Gert coughed again, a final time, as she spat the ring onto the table in between them.

Chase, ironically, felt his heartbeat in his mouth. Like, sure, Gert probably just almost died because of his idiocy (but seriously, why didn’t she drink out of the straw?), and he was worried about her and he’d much rather her be okay than anything else—but also, the cat was out of the bag. And Gert was staring at the ring.

Her eyes flicked between the ring and Chase, more than once. In fact, she did it a few times. Her mouth was slightly agape, and though it was probably just to keep air moving to her lungs, Chase couldn’t help but be in love with how her mouth looks.

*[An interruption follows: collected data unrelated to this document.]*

(** Rounding a mantissa of 53 or 54 digits moves it by at most two units,
    and never below its even part. *)
Lemma binary_round_aux_near (s : bool) (q e : Z) (l : location) :
  2 ^ 52 <= q < 2 ^ 54 -> -1000 <= e <= 800 ->
  exists m e2,
    binary_round_aux prec64 emax64 s q e l = S754_finite s m e2 /\
    e <= e2 <= e + 2 /\
    2 * (q / 2) <= Zpos m * 2 ^ (e2 - e) <= q + 2.
Proof.
  intros Hq He. change (2 ^ 52) with 4503599627370496 in *.
  change (2 ^ 54) with 18014398509481984 in *.
  pose proof (Z.div_mod q 2 ltac:(lia)) as Hdm.
  pose proof (Z.mod_pos_bound q 2 ltac:(lia)) as Hmod.
  unfold binary_round_aux.
  assert (Hcase : q < 9007199254740992 \/ 9007199254740992 <= q) by lia.
  destruct Hcase as [Hlt | Hge].
  - (* 53 digits: no first shift *)
    unfold shr_fexp at 1. rewrite (Zdigits2_eq q 53) by (cbn; lia).
    unfold fexp at 1. unfold emin, prec64, emax64.
    replace (Z.max (53 + e - 53) (3 - 1024 - 53) - e) with 0 by lia.
    cbn [shr].
    destruct (loc_of_shr_record_of_loc q l) as [-> ->].
    destruct (round_nearest_even_step q l) as [-> | ->].
    + destruct (round_finish s q e) as (m & e2 & Hr & He2 & Hv);
        [cbn; lia | lia |].
      exists m, e2. split; [exact Hr|]. split; [lia|]. rewrite Hv. lia.
    + destruct (round_finish s (q + 1) e) as (m & e2 & Hr & He2 & Hv);
        [cbn; lia | lia |].
      exists m, e2. split; [exact Hr|]. split; [lia|]. rewrite Hv. lia.
  - (* 54 digits: one first shift *)
    unfold shr_fexp at 1. rewrite (Zdigits2_eq q 54) by (cbn; lia).
    unfold fexp at 1. unfold emin, prec64, emax64.
    replace (Z.max (54 + e - 53) (3 - 1024 - 53) - e) with 1 by lia.
    cbn [shr iter_pos].
    assert (Hh : shr_m (shr_1 (shr_record_of_loc q l)) = q / 2).
    { rewrite shr_1_half; destruct (loc_of_shr_record_of_loc q l) as [_ ->];
        [reflexivity | lia]. }
    rewrite Hh.
    destruct (round_nearest_even_step (q / 2)
                (loc_of_shr_record (shr_1 (shr_record_of_loc q l)))) as [-> | ->].
    + destruct (round_finish s (q / 2) (e + 1)) as (m & e2 & Hr & He2 & Hv);
        [cbn; lia | lia |].
      exists m, e2. split; [exact Hr|]. split; [lia|].
      replace (e2 - e) with (1 + (e2 - (e + 1))) by lia.
      rewrite Z.pow_add_r by lia. change (2 ^ 1) with 2.
      replace (Zpos m * (2 * 2 ^ (e2 - (e + 1)))) with (2 * (Zpos m * 2 ^ (e2 - (e + 1))))
        by lia.
      rewrite Hv. lia.
    + destruct (round_finish s (q / 2 + 1) (e + 1)) as (m & e2 & Hr & He2 & Hv);
        [cbn; lia | lia |].
      exists m, e2. split; [exact Hr|]. split; [lia|].
      replace (e2 - e) with (1 + (e2 - (e + 1))) by lia.
      rewrite Z.pow_add_r by lia. change (2 ^ 1) with 2.
      replace (Zpos m * (2 * 2 ^ (e2 - (e + 1)))) with (2 * (Zpos m * 2 ^ (e2 - (e + 1))))
        by lia.
      rewrite Hv. lia.
Qed.

(** ** The quotient by 32767 *)

Lemma digits_bounds (n : positive) :
  2 ^ (Zpos (digits2_pos n) - 1) <= Zpos n < 2 ^ Zpos (digits2_pos n).
Proof.
  rewrite digits_log2. pose proof (Z.log2_spec (Zpos n) ltac:(lia)) as H.
  replace (Z.log2 (Zpos n) + 1 - 1) with (Z.log2 (Zpos n)) by lia.
  replace (Z.log2 (Zpos n) + 1) with (Z.succ (Z.log2 (Zpos n))) by lia. exact H.
Qed.

(** An integer scaled up to 68 bits lies between [2^67] and [2^68]. *)
Lemma scaled_bounds (n : positive) :
  Zpos (digits2_pos n) <= 25 ->
  2 ^ 67 <= Zpos n * 2 ^ (68 - Zpos (digits2_pos n)) < 2 ^ 68.
Proof.
  intros Hd. pose proof (digits_bounds n) as [Hlo Hhi].
  set (d := Zpos (digits2_pos n)) in *.
  assert (Hdpos : 0 < d) by (subst d; lia).
  pose proof (Z.pow_pos_nonneg 2 (68 - d) ltac:(lia) ltac:(lia)) as Hp.
  split.
  - replace 67 with ((d - 1) + (68 - d)) by lia. rewrite Z.pow_add_r by lia.
    apply Z.mul_le_mono_nonneg_r; lia.
  - replace 68 with (d + (68 - d)) at 2 by lia. rewrite Z.pow_add_r by lia.
    apply Z.mul_lt_mono_pos_r; lia.
Qed.

(** The float quotient of an integer below [2^25] by 32767, truncated, is
    the integer quotient. *)
Lemma scale_div (s : bool) (n : positive) :
  Zpos n < 2 ^ 25 ->
  int32_of_double (ddiv (canon_gen prec64 s n) (double_of_int 32767)) =
  cond_Zopp s (Zpos n / 32767).
Proof.
  intros Hn.
  pose proof (digits_le_prec 25 n Hn) as Hd.
  pose proof (scaled_bounds n Hd) as HN.
  set (d := Zpos (digits2_pos n)) in *.
  assert (Hdpos : 0 < d) by (subst d; lia).
  set (k := 68 - d) in *.
  set (P := 2 ^ k) in *.
  assert (HP : 2 ^ 43 <= P).
  { subst P. apply Z.pow_le_mono_r; lia. }
  change (2 ^ 43) with 8796093022208 in HP.
  change (2 ^ 67) with 147573952589676412928 in HN.
  change (2 ^ 68) with 295147905179352825856 in HN.
  (* the mantissa of the numerator *)
  assert (HM1 : exists M1, Zpos M1 = Zpos n * 2 ^ (53 - d)).
  { exists (Z.to_pos (Zpos n * 2 ^ (53 - d))). rewrite Z2Pos.id; [reflexivity|].
    pose proof (Z.pow_pos_nonneg 2 (53 - d)). lia. }
  destruct HM1 as (M1 & HM1).
  assert (HdM1 : Zpos (digits2_pos M1) = 53).
  { rewrite (digits_shift n M1 (53 - d)) by (assumption || lia). fold d. lia. }
  unfold canon_gen. fold d. unfold prec64 at 1 2. rewrite <- HM1, Pos2Z.id.
  change (double_of_int 32767) with (S754_finite false 9006924376834048 (-38)).
  unfold ddiv, SFdiv, SFdiv_core_binary. cbn [Zdigits2]. rewrite HdM1.
  change (Zpos (digits2_pos 9006924376834048)) with 53.
  unfold fexp, emin, prec64, emax64.
  replace (Z.min (Z.max (53 + (d - 53) - (53 + -38) - 53) (3 - 1024 - 53)) (d - 53 - -38))
    with (d - 68) by lia.
  replace (d - 53 - -38 - (d - 68)) with 53 by lia.
  (* the quotient *)
  set (q := Z.shiftl (Zpos M1) 53 / Zpos 9006924376834048).
  assert (Hq : q = Zpos n * P / 32767).
  { subst q. rewrite Z.shiftl_mul_pow2, HM1 by lia.
    replace (Zpos n * 2 ^ (53 - d) * 2 ^ 53) with (Zpos n * P * 2 ^ 38).
    2:{ subst P k. rewrite <- !Z.mul_assoc, <- !Z.pow_add_r by lia.
        f_equal. f_equal. lia. }
    change (Zpos 9006924376834048) with (32767 * 2 ^ 38).
    apply Z.div_mul_cancel_r; [lia | cbn; lia]. }
  assert (Hdiv : Z.div_eucl (Z.shiftl (Zpos M1) 53) (Zpos 9006924376834048) =
                 (q, Z.shiftl (Zpos M1) 53 mod Zpos 9006924376834048)).
  { subst q. unfold Z.div, Z.modulo.
    destruct (Z.div_eucl (Z.shiftl (Zpos M1) 53) (Zpos 9006924376834048)). reflexivity. }
  rewrite Hdiv. clear Hdiv.
  (* its size *)
  pose proof (Z.div_mod (Zpos n * P) 32767 ltac:(lia)) as HdmN.
  pose proof (Z.mod_pos_bound (Zpos n * P) 32767 ltac:(lia)) as HmodN.
  rewrite <- Hq in HdmN.
  assert (Hqb : 2 ^ 52 <= q < 2 ^ 54).
  { change (2 ^ 52) with 4503599627370496. change (2 ^ 54) with 18014398509481984. lia. }
  destruct (binary_round_aux_near (xorb s false) q (d - 68)
              (new_location (Zpos 9006924376834048)
                            (Z.shiftl (Zpos M1) 53 mod Zpos 9006924376834048))
              Hqb ltac:(lia)) as (m & e2 & Hr & He2 & HV).
  change prec64 with 53 in Hr. change emax64 with 1024 in Hr.
  rewrite Hr, xorb_false_r. clear Hr.
  (* the integer quotient *)
  set (Q := Zpos n / 32767).
  pose proof (Z.div_mod (Zpos n) 32767 ltac:(lia)) as Hdmn.
  pose proof (Z.mod_pos_bound (Zpos n) 32767 ltac:(lia)) as Hmodn.
  fold Q in Hdmn. set (rho := Zpos n mod 32767) in *.
  assert (HQ0 : 0 <= Q) by (subst Q; apply Z.div_pos; lia).
  assert (HQP : 0 <= Q * P) by (apply Z.mul_nonneg_nonneg; lia).
  assert (HrP : 0 <= rho * P <= 32766 * P).
  { split; [apply Z.mul_nonneg_nonneg; lia|]. apply Z.mul_le_mono_nonneg_r; lia. }
  assert (HnP : Zpos n * P = 32767 * (Q * P) + rho * P) by (rewrite Hdmn at 1; ring).
  (* the rounded value lies in the same unit interval *)
  set (V := Zpos m * 2 ^ (e2 - (d - 68))) in *.
  assert (Hlow : Q * P <= 2 * (q / 2)).
  { assert (Hhalf : Q * 2 ^ (k - 1) <= q / 2).
    { apply Z.div_le_lower_bound; [lia|].
      replace (2 * (Q * 2 ^ (k - 1))) with (Q * P).
      2:{ subst P. replace k with (1 + (k - 1)) at 1 by lia.
          rewrite Z.pow_add_r by (subst k; lia). change (2 ^ 1) with 2. ring. }
      lia. }
    replace (Q * P) with (2 * (Q * 2 ^ (k - 1))).
    2:{ subst P. replace k with (1 + (k - 1)) at 2 by lia.
        rewrite Z.pow_add_r by (subst k; lia). change (2 ^ 1) with 2. ring. }
    lia. }
  assert (HVQ : Q * P <= V < (Q + 1) * P) by lia.
  (* truncation *)
  unfold int32_of_double, int32_of_float, ftrunc.
  assert (Htr : Z.shiftl (Zpos m) e2 = Q).
  { rewrite Z.shiftl_div_pow2 by lia.
    assert (Hj : 0 <= e2 - (d - 68) <= 2) by lia.
    pose proof (Z.pow_pos_nonneg 2 (e2 - (d - 68)) ltac:(lia) ltac:(lia)) as Hpj.
    rewrite <- (Z.div_mul_cancel_r (Zpos m) (2 ^ (- e2)) (2 ^ (e2 - (d - 68))));
      [|pose proof (Z.pow_pos_nonneg 2 (- e2)); lia | lia].
    fold V. rewrite <- Z.pow_add_r by lia.
    replace (- e2 + (e2 - (d - 68))) with k by (subst k; lia). fold P.
    symmetry. apply (Z.div_unique V P Q (V - Q * P)); [left; lia | ring]. }
  rewrite Htr.
  assert (HQb : Q < 2 ^ 25).
  { subst Q. apply Z.div_lt_upper_bound; [lia|].
    change (2 ^ 25) with 33554432 in *. lia. }
  change (2 ^ 25) with 33554432 in HQb.
  replace ((-2147483648 <=? cond_Zopp s Q) && (cond_Zopp s Q <=? 2147483647)) with true;
    [reflexivity|].
  symmetry. apply andb_true_iff. split; apply Z.leb_le; destruct s; cbn; lia.
Qed.
(** An update by an admin whose patch names [createdBy], or has a key
    outside the scalar paths: [comments], a dotted path into the comments,
    an operator. *)
Definition overwrites (c : Call) : Prop :=
  callRoute c = PUT_tickets_id ∧
  User.role (Req.user (callReq c)) = admin ∧
  (is_Some (Req.body (callReq c) !! "createdBy") ∨
   ¬ scalarPatch (Req.body (callReq c))).

(** ** Calendar days *)

(** The calendar fields are in their ranges. *)
Definition validDate (d : Date) : Prop :=
  0 ≤ getMonth d ≤ 11 ∧ 1 ≤ getDate d ≤ 31 ∧ 0 ≤ getMillisOfDay d ≤ 86399999.

Definition sameDay (a b : Date) : Prop :=
  getFullYear a = getFullYear b ∧ getMonth a = getMonth b ∧ getDate a = getDate b.

(** The keys of the body that [createTicket] reads. *)
Definition draftFields : list string :=
  ["title"; "description"; "category"; "priority"; "impact"; "urgency"; "tags"].

(** ** Sample data for the scenarios of the rest of the server *)

Module Scenario.

(** A verifier that reads the user id off the token itself. *)
Definition verify (token : string) : JwtResult :=
  if String.eqb token "" then JsonWebTokenError
  else if String.eqb token "expired" then TokenExpiredError
  else Decoded token.

Definition raw (header : option string) (i : oid) (fields : list (string * JS.value))
    : Raw.t :=
  Raw.mk header i (list_to_map fields) None [].

Definition bearer (u : User.t) : option string := Some ("Bearer " +:+ User.id u).

(** dave has left: his account is deactivated. *)
Definition dave : User.t := User.mk "64b7f0c2a1d3e4f5a6b7c804" user false.

(** A second ticket of alice's, resolved and assigned to bob, one day later. *)
Definition resolvedTicket : Ticket :=
  mkTicket Sample.t2 (Some "TKT-20240102-0001") "VPN drops every hour"
    "The VPN client disconnects after about sixty minutes" "Network Issue" High
    Resolved (User.id Sample.alice) (Some (User.id Sample.bob)) [] [] None None None
    None [] LevelLow LevelLow (mkDate 2024 0 2 1000) (mkDate 2024 0 2 9000).

Definition db : DB :=
  mkDB [Sample.ticket; resolvedTicket] [Sample.alice; Sample.bob; Sample.carol; dave].

(** bob's draft of 3 January 2024. *)
Definition bobOpens : Req.t :=
  Sample.request Sample.bob ""
    [ ("title", JS.Str "Laptop fan is loud");
      ("description", JS.Str "The fan runs at full speed all day");
      ("category", JS.Str "Hardware Problem") ].

Definition thirdOfJanuary : Env := mkEnv (mkDate 2024 0 3 500) Sample.t3 false.

(** carol reopens the resolved ticket. *)
Definition carolReopens : Req.t :=
  Req.mk Sample.carol Sample.t2 {[ "status" := JS.Str "Open" ]} None [].

(** carol clears the assignment of the resolved ticket. *)
Definition carolUnassigns : Req.t :=
  Sample.request Sample.carol Sample.t2 [("assignedTo", JS.Null)].

(** carol hands the open ticket, through an update, to an id that is
    well-formed and resolves to no user. *)
Definition carolHandsOver : Req.t :=
  Req.mk Sample.carol Sample.t1 {[ "assignedTo" := JS.Str "64b7f0c2a1d3e4f5a6b7c8ee" ]}
    None [].

End Scenario.

(** * Properties *)

(** ** The JavaScript primitives on the inputs of the numbering hook *)

Example split_ticket_number :
  JS.split "-" "TKT-20240101-0001" = ["TKT"; "20240101"; "0001"].
Proof. reflexivity. Qed.

Example parseInt_examples :
  JS.parseInt (Some "0001") = JS.Num 1 ∧
  JS.parseInt (Some "  -12ab") = JS.Num (-12) ∧
  JS.parseInt (Some "0x1F") = JS.Num 31 ∧
  JS.parseInt (Some "0NaN") = JS.Num 0 ∧
  JS.parseInt (Some "") = JS.NaN ∧
  JS.parseInt None = JS.NaN.
Proof. vm_compute. done. Qed.

Example padStart_examples :
  JS.padStart 4 "0" (JS.String_ (JS.Num 7)) = "0007" ∧
  JS.padStart 4 "0" (JS.String_ JS.NaN) = "0NaN" ∧
  JS.padStart 4 "0" (JS.String_ (JS.Num 12345)) = "12345".
Proof. vm_compute. done. Qed.

Example trim_examples :
  JS.trim "  a b  " = "a b" ∧ JS.trim "   " = "" ∧
  JS.toLowerCase "VPN, Wifi" = "vpn, wifi".
Proof. vm_compute. done. Qed.

(** ** Collections *)

Section Collections.

Implicit Types (coll : list Ticket) (t x : Ticket) (i j : oid).

Lemma findById_Some coll i t :
  findById coll i = Some t → _id t = i ∧ t ∈ coll.
Proof.
  intros H. apply List.find_some in H as [Hin Hid].
  split; [by apply bool_decide_eq_true in Hid | by apply list_elem_of_In].
Qed.
Definition update_self (f : EventTimeCalculator -> EventTimeCalculator) : M call_state unit :=
  modify (fun w => {| self := f (self w); lst := lst w; log := log w |}).

Definition update_lst (f : LSTCameraContainer -> LSTCameraContainer) : M call_state unit :=
  modify (fun w => {| self := self w; lst := f (lst w); log := log w |}).

Definition emit (lv : level) (m : message) : M call_state unit :=
  modify (fun w => {| self := self w; lst := lst w; log := log w ++ [(lv, m)] |}).

(** [np.where(ids == x)[0][0]]: the first position of [x], [IndexError]
    when there is none. *)
Fixpoint index_of (x : Z) (ids : list Z) : option nat :=
  match ids with
  | [] => None
  | y :: ids' => if x =? y then Some O else S <$> index_of x ids'
  end.

(** [counter[module_index]] for one of the arrays of counters:
    [TypeError] on the default [None] ("'NoneType' object is not
    subscriptable"), [IndexError] past the end of the array. *)
Definition item (counter : option (list Z)) (module_index : nat) : exn + Z :=
  match counter with
  | None => inl TypeError
  | Some a =>
      match a !! module_index with
      | Some v => inr v
      | None => inl IndexError
      end
  end.

(** [def calc_dragon_time(lst_event_container, module_index, reference)]. *)
Definition calc_dragon_time {S : Type} (lst_event_container : LSTCameraContainer)
    (module_index : nat) (reference : float) : M S float :=
  pps <- from_sum (item (pps_counter (evt lst_event_container)) module_index) ;;
  pps <- from_sum (float_of_int pps) ;;
  tenMHz <- from_sum (item (tenMHz_counter (evt lst_event_container)) module_index) ;;
  tenMHz <- from_sum (float_of_int tenMHz) ;;
  ret (add (add reference pps) (mul tenMHz lit_1e_7)).

(** [def calc_tib_time(lst_event_container, reference)]. *)
Definition calc_tib_time {S : Type} (lst_event_container : LSTCameraContainer)
    (reference : float) : M S float :=
  pps <- from_sum (float_of_int (tib_pps_counter (evt lst_event_container))) ;;
  tenMHz <- from_sum (float_of_int (tib_tenMHz_counter (evt lst_event_container))) ;;
  ret (add (add reference pps) (mul tenMHz lit_1e_7)).

(** [1e-9 * (t0[tel_id] - counter0[tel_id])] for two of the dictionaries
    of references. *)
Definition reference_of (t0 counter0 : gmap Z (option Z)) (tel_id : Z) : M call_state float :=
  a <- from_option KeyError (t0 !! tel_id) ;;
  b <- from_option KeyError (counter0 !! tel_id) ;;
  a <- from_option TypeError a ;;
  b <- from_option TypeError b ;;
  d <- from_sum (float_of_int (a - b)) ;;
  ret (mul lit_1e_9 d).

(** Lines 235 to 270, "first event and values not passed": the event
    becomes the reference. The result is [(dragon_time, tib_time)]. *)
Definition first_event_reference (tel_id : Z) (module_index : nat)
    (ucts_timestamp : Z) (ucts_time : float) (tib_available : Z)
  : M call_state (float * float) :=
  w <- get ;;
  pps <- from_sum (item (pps_counter (evt (lst w))) module_index) ;;
  tenMHz <- from_sum (item (tenMHz_counter (evt (lst w))) module_index) ;;
  let initial_dragon_counter := 1000000000 * pps + 100 * tenMHz in
  update_self (fun s =>
    set_ucts_t0_dragon (<[tel_id := Some ucts_timestamp]> (_ucts_t0_dragon s)) s) ;;;
  update_self (fun s =>
    set_dragon_counter0 (<[tel_id := Some initial_dragon_counter]> (_dragon_counter0 s)) s) ;;;
  emit CRITICAL (msg_dragon_reference ucts_timestamp initial_dragon_counter) ;;;
  let dragon_time := ucts_time in
  update_self (fun s =>
    set_has_dragon_reference (<[tel_id := true]> (_has_dragon_reference s)) s) ;;;
  when ((tib_available =? 0) && TelescopeParameter_eq_str (timestamp (trait (self w))) "tib")
    (raise (ValueError
      "TIB is selected for timestamp, no external reference given and first event has not TIB info")) ;;;
  if negb (tib_available =? 0) then
    let initial_tib_counter :=
      1000000000 * tib_pps_counter (evt (lst w)) + 100 * tib_tenMHz_counter (evt (lst w)) in
    update_self (fun s =>
      set_ucts_t0_tib (<[tel_id := Some ucts_timestamp]> (_ucts_t0_tib s)) s) ;;;
    update_self (fun s =>
      set_tib_counter0 (<[tel_id := Some initial_tib_counter]> (_tib_counter0 s)) s) ;;;
    emit CRITICAL (msg_tib_reference ucts_timestamp initial_tib_counter) ;;;
    let tib_time := ucts_time in
    update_self (fun s =>
      set_has_tib_reference (<[tel_id := true]> (_has_tib_reference s)) s) ;;;
    ret (dragon_time, tib_time)
  else ret (dragon_time, nan).
(** * Content pipeline: keyword normalisation, grouping and batch orchestration

    A shallow embedding of the keyword processor ([app/keyword/processor.py]),
    the keyword grouper ([app/keyword/grouper.py]), the cache manager
    ([app/storage/cache.py]), the store ([app/storage/database.py]) and the
    slash-command handlers ([app/slack/commands.py]), with the properties of
    the pipeline stated and proved over it.

    Conventions.
    - A Python [str] is a [string]; the character-level functions follow
      Python on code points below 128 (the ASCII range).
    - A Python float is the rational it denotes ([Q]): the score literals
      1.0, 0.8 and 0.5 stand for themselves, and the quotient of two counts
      is the double nearest to it, as Python's [/] computes it.
    - Time is counted in whole seconds.
    - Exceptions are values: a computation returns [Ok] or [Raise] together
      with the state it leaves behind.
    - What lies outside the repository (the embedding model, k-means, the
      store's and Slack's own failures, the generators) is a parameter of
      the code that uses it. *)

From Stdlib Require Import ZArith QArith Ascii String List Lia Permutation.
From stdpp Require Import base option list strings gmap pretty.

Local Open Scope string_scope.
Local Open Scope list_scope.
Local Open Scope nat_scope.

(** ** Python string primitives *)

Module Py.

Definition ord (c : ascii) : nat := nat_of_ascii c.

(** [str.isspace] on one character: TAB..CR, FS..US and the blank. *)
Definition isspace (c : ascii) : bool :=
  let n := ord c in
  ((9 <=? n) && (n <=? 13)) || ((28 <=? n) && (n <=? 32)).

Definition isupper (c : ascii) : bool :=
  let n := ord c in (65 <=? n) && (n <=? 90).

Definition islower (c : ascii) : bool :=
  let n := ord c in (97 <=? n) && (n <=? 122).

Definition isdigit_char (c : ascii) : bool :=
  let n := ord c in (48 <=? n) && (n <=? 57).

Definition isalpha (c : ascii) : bool := isupper c || islower c.

(** The regular-expression class [\w]: letters, digits and underscore. *)
Definition isword (c : ascii) : bool :=
  isalpha c || isdigit_char c || (ord c =? 95).

Definition lower_char (c : ascii) : ascii :=
  if isupper c then ascii_of_nat (ord c + 32) else c.
Lemma writes_target_station (p : params) (out : unknowns) (k : nat) :
  writes (station_objects out k) (target_station p out k).
Proof.
  unfold target_station.
  apply writes_lift_bind. intros idx_spar _.
  apply writes_lift_bind. intros idx_te _.
  apply writes_lift_bind. intros upper Hu. apply index_Ok in Hu.
  apply writes_lift_bind. intros lower Hl. apply index_Ok in Hl.
  apply writes_bind; [apply writes_deref|]. intros ucs.
  apply writes_lift_bind. intros t_spar _.
  apply writes_lift_bind. intros t_te _.
  apply writes_lift_bind. intros sp _.
  apply writes_bind.
  { eapply writes_weaken; [|apply writes_scale_sector]. intros a <-. left. exact Hu. }
  intros _. apply writes_bind.
  { eapply writes_weaken; [|apply writes_scale_sector]. intros a <-. right. left. exact Hl. }
  intros _. apply writes_lift_bind. intros te _.
  apply writes_bind.
  { eapply writes_weaken; [|apply writes_scale_sector]. intros a <-. left. exact Hu. }
  intros _.
  eapply writes_weaken; [|apply writes_scale_sector]. intros a <-. right. left. exact Hl.
Qed.

Lemma separate_upper (out : unknowns) (i k : nat) (a : addr) :
  separate out -> upperCSOut out !! i = Some a -> k <> i ->
  ~ station_objects out k a.
Proof.
  unfold separate. rewrite !NoDup_app. intros (Hu & Hul & _) Ha Hk [H|[H|H]].
  - apply Hk. eapply NoDup_lookup; eauto.
  - apply (Hul a); [eapply list_elem_of_lookup_2, Ha|].
    rewrite elem_of_app. left. eapply list_elem_of_lookup_2, H.
  - apply (Hul a); [eapply list_elem_of_lookup_2, Ha|].
    rewrite elem_of_app. right. eapply list_elem_of_lookup_2, H.
Qed.

Lemma separate_upper_lower (out : unknowns) (i k : nat) (a b : addr) :
  separate out -> upperCSOut out !! i = Some a -> lowerCSOut out !! k = Some b ->
  a <> b.
Proof.
  unfold separate. rewrite !NoDup_app. intros (_ & Hul & _) Ha Hb ->.
  apply (Hul b); [eapply list_elem_of_lookup_2, Ha|].
  rewrite elem_of_app. left. eapply list_elem_of_lookup_2, Hb.
Qed.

“Chase… Stein,” she said, and Chase appreciated that even with her love of drama, she’d never use his first name. “Chase. Stein. You thought choking me was a good way to propose?

She said the last word a little too loudly, and heads turned across the whole restaurant. She flushed a deep scarlet before furiously whispering, “In what universe is that romantic?”

“Well, you weren’t supposed to choke ,” Chase whispered back. “You were supposed to drink out of the straw!

Gert opened her mouth and then snapped it shut angrily. “Fine! I’ll marry you, you stupid son of a bitch!”

Chase blinked, having entirely forgotten about the ring. “W—what?”

“I said —” Gert whispered, but it was more of a stage whisper then, “I’ll marry you.” She grinned. “But only if we take my last name.”

Chase’s heart pounded in his throat. Oh, my God, Gert just agreed to marry him, even after he accidentally choked her.

Oh, my God. They’re going to get married.

“I love you so much,” he said at a normal volume, and Gert’s anxious lip bite turned into a wide, genuine smile. She leaned forward across the table and kissed him, quick and light on the lips. He could feel her infectious joy radiating from her.

“I love you, too.”

 


 

“...And then the next week, we found out she was pregnant.” Chase finishes, and Karolina, already grinning, positively shrieks in delight.

Gert and Chase’s story has always been perfect to her. High school sweethearts, college lovers, and now, finally, partners for life with a child on the way. Out of all the people in the world Karolina expected to settle into ‘nuclear family suburban mom,’ Gert was the last on the list (and she’d never admit to being a PTA soccer mom, no matter what). But here she was, the first out of their friend group to marry and settle down, and the last to say she’s unhappy.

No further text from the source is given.